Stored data
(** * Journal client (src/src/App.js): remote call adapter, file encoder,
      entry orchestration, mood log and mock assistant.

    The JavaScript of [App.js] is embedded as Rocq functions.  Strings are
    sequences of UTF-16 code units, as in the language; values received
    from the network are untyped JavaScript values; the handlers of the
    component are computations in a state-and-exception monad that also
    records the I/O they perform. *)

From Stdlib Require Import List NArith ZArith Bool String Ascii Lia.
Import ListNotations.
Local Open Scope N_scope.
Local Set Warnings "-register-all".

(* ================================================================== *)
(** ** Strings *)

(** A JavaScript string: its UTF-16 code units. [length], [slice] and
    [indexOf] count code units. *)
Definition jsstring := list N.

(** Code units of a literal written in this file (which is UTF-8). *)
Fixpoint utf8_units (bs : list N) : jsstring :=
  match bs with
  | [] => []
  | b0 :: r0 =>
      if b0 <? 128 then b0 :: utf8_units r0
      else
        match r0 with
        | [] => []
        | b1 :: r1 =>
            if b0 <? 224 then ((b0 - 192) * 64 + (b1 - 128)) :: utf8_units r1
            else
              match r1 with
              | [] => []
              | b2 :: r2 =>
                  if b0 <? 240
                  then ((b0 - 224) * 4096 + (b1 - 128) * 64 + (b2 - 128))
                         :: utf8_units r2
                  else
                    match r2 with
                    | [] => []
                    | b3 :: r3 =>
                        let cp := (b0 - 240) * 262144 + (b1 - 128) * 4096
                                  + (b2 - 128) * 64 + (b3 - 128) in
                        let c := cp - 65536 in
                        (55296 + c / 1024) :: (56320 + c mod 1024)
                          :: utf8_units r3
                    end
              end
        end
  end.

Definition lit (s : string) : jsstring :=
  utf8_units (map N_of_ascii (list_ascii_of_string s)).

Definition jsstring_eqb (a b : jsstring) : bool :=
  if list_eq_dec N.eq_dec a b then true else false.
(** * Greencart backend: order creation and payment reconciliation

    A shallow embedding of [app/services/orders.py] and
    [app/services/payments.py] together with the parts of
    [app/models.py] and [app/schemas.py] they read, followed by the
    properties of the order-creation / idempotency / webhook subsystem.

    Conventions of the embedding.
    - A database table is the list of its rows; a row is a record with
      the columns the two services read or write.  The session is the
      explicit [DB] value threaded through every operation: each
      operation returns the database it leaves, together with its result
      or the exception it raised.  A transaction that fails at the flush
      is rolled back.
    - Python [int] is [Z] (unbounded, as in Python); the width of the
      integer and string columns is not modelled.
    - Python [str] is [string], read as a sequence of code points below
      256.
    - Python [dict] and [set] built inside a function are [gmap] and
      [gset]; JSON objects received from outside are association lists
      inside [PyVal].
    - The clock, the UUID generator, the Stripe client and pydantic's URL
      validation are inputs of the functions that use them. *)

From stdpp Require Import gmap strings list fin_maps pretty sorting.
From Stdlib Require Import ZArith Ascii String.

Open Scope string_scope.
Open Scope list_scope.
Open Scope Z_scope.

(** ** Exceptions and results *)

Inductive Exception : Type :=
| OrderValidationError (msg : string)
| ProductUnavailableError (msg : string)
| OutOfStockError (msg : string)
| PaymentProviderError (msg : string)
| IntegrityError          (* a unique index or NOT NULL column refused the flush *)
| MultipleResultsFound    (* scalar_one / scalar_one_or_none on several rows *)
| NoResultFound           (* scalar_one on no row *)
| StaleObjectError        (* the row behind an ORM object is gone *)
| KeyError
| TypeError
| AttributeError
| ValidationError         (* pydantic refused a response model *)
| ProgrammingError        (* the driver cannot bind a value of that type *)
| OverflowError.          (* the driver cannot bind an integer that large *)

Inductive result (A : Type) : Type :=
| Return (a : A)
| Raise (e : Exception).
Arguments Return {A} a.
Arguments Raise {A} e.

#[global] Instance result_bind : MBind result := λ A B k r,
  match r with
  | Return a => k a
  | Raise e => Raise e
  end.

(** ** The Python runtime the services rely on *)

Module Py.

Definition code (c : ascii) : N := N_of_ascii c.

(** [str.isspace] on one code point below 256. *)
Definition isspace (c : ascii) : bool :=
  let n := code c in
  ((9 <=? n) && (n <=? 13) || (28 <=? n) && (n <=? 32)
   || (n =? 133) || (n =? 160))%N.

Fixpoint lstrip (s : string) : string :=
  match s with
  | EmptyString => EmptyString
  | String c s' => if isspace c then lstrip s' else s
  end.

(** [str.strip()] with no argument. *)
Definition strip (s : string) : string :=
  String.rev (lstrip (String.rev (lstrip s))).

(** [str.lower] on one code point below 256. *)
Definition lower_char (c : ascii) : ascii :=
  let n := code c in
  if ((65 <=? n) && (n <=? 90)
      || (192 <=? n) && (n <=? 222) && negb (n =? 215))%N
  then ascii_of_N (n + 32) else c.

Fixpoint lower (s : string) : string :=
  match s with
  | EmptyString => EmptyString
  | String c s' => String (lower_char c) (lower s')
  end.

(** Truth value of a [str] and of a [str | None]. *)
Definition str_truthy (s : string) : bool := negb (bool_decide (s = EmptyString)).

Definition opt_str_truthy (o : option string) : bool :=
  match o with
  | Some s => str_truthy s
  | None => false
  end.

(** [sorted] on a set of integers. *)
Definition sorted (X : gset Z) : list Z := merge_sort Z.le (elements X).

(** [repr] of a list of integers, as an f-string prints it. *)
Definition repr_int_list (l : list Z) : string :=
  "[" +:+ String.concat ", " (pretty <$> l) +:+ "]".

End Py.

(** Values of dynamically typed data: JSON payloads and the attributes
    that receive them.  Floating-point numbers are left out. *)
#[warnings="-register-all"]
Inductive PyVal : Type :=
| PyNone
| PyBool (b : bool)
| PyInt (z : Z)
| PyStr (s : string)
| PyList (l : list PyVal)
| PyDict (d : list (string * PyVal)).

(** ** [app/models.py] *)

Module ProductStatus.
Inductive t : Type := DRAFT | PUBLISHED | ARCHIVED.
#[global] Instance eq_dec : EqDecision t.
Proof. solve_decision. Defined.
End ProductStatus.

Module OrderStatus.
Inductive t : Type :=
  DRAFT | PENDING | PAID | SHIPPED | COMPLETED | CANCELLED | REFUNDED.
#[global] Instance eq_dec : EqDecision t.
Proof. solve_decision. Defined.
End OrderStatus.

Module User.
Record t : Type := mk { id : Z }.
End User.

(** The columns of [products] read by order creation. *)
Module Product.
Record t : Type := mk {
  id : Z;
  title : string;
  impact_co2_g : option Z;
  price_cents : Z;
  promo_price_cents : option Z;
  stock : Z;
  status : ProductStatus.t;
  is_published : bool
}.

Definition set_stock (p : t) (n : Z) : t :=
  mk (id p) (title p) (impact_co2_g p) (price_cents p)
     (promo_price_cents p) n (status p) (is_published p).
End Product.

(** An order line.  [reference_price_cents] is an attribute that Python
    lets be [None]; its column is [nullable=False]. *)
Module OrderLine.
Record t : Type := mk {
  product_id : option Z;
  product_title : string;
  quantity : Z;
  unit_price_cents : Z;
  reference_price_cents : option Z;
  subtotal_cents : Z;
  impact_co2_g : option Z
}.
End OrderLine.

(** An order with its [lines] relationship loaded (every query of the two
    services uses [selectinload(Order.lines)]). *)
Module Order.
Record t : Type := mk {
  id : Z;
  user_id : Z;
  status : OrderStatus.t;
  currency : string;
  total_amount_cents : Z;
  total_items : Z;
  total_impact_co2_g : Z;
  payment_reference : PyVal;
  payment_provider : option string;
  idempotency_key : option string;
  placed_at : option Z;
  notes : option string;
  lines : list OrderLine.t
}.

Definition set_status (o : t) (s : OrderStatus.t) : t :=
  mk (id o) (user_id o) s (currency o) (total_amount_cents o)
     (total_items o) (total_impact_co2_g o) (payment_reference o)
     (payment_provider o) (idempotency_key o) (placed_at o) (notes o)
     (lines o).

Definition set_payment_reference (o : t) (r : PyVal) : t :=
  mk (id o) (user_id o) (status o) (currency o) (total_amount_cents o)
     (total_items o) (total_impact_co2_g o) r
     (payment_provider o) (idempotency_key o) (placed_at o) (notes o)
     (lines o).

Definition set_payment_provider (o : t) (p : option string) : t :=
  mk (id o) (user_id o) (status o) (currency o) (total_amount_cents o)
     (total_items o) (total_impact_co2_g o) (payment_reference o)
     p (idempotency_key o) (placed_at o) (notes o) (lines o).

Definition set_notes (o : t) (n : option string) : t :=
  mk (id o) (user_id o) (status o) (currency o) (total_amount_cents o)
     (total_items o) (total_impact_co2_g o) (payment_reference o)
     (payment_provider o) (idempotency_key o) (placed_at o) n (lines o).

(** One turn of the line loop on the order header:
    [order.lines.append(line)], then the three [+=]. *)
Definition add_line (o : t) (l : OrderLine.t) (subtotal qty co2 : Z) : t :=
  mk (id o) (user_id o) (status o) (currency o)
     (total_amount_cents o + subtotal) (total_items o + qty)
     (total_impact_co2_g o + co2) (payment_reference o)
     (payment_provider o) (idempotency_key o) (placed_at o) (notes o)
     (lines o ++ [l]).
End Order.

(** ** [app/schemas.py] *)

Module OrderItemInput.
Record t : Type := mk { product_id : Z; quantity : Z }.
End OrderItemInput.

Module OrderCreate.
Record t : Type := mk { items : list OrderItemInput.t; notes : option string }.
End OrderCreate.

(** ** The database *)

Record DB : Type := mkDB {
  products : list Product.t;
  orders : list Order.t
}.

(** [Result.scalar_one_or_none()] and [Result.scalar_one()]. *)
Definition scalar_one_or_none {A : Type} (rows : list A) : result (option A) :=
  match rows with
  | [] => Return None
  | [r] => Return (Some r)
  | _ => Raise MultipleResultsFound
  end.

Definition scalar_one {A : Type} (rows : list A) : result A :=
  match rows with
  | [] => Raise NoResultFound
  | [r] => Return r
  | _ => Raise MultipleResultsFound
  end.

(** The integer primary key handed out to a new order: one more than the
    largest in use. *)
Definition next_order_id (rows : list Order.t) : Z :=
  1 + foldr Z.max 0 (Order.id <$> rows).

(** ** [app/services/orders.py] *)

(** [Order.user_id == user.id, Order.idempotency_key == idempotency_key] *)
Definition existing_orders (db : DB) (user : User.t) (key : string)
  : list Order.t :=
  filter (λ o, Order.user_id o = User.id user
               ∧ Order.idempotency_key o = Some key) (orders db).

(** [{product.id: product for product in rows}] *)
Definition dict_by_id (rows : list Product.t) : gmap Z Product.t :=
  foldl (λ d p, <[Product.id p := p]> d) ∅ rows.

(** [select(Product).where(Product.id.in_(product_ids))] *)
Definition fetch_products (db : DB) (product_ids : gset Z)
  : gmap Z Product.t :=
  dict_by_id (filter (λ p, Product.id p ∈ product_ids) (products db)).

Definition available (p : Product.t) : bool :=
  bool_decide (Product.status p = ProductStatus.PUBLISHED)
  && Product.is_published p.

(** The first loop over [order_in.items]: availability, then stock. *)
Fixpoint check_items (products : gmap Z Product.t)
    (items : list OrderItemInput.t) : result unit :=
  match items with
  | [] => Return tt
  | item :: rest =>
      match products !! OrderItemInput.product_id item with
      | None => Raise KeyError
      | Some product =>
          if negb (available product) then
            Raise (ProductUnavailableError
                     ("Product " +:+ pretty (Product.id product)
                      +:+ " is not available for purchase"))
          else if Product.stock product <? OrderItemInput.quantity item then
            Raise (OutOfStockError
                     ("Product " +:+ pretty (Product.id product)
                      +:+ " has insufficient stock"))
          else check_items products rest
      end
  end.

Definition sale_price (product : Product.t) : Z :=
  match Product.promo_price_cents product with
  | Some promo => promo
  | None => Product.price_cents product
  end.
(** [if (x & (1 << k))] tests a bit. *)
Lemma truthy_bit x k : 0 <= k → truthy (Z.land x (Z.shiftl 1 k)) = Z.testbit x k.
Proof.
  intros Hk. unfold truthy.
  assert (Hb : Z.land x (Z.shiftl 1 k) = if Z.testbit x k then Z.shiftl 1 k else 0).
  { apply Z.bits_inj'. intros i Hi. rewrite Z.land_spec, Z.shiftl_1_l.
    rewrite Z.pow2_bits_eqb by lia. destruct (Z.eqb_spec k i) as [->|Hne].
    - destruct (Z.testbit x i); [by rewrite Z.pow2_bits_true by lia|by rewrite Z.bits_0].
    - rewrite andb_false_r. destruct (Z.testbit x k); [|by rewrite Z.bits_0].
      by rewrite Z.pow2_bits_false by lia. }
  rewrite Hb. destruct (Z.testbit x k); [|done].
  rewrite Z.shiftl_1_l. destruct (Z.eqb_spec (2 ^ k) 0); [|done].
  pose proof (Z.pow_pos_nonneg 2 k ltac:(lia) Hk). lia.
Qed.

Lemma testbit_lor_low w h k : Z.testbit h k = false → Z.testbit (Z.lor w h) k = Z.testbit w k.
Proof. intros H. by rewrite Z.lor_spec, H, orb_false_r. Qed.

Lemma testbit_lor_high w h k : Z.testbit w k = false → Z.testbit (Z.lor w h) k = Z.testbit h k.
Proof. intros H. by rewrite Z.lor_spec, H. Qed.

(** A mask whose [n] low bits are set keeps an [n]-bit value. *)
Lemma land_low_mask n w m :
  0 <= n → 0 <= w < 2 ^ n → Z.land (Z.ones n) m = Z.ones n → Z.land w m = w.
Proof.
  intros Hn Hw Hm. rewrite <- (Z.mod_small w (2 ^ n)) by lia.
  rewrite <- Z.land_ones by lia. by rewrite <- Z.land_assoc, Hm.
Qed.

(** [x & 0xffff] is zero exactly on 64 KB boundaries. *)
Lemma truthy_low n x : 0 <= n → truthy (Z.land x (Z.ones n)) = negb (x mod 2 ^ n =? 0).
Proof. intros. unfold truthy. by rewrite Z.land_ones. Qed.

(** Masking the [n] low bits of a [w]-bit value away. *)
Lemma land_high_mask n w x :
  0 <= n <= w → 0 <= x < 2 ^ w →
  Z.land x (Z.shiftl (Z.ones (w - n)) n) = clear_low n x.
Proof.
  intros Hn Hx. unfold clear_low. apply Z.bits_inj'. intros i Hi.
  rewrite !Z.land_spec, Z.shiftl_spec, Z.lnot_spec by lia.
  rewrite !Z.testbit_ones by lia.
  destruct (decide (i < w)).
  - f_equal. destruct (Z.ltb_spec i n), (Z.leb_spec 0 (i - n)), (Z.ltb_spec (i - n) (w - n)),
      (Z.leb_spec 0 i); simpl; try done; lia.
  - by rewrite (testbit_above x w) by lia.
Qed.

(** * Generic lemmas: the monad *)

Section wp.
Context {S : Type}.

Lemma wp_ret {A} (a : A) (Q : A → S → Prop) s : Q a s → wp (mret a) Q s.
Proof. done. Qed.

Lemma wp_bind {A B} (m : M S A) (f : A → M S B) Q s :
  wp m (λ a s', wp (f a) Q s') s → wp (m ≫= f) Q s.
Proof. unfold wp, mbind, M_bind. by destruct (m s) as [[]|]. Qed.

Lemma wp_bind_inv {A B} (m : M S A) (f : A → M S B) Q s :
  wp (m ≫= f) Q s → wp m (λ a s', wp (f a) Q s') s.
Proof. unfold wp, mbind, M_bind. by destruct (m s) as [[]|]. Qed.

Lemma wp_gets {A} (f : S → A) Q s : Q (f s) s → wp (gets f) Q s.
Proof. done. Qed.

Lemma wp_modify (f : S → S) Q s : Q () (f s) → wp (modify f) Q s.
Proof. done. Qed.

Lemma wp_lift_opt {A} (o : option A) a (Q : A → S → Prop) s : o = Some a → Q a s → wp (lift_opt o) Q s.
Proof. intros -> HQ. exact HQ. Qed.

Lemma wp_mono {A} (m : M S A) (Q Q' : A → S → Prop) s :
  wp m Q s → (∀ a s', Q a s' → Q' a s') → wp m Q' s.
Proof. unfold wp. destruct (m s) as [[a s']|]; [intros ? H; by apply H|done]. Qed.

# [Activity]
All lines from the one that holds "M S A) (Q Q'" to the end of the entries above must be transcribed exactly, both ends included, and no others.

# [Written solution]
Lemma wp_mono {A} (m : M S A) (Q Q' : A → S → Prop) s :
  wp m Q s → (∀ a s', Q a s' → Q' a s') → wp m Q' s.
Proof. unfold wp. destruct (m s) as [[a s']|]; [intros ? H; by apply H|done]. Qed.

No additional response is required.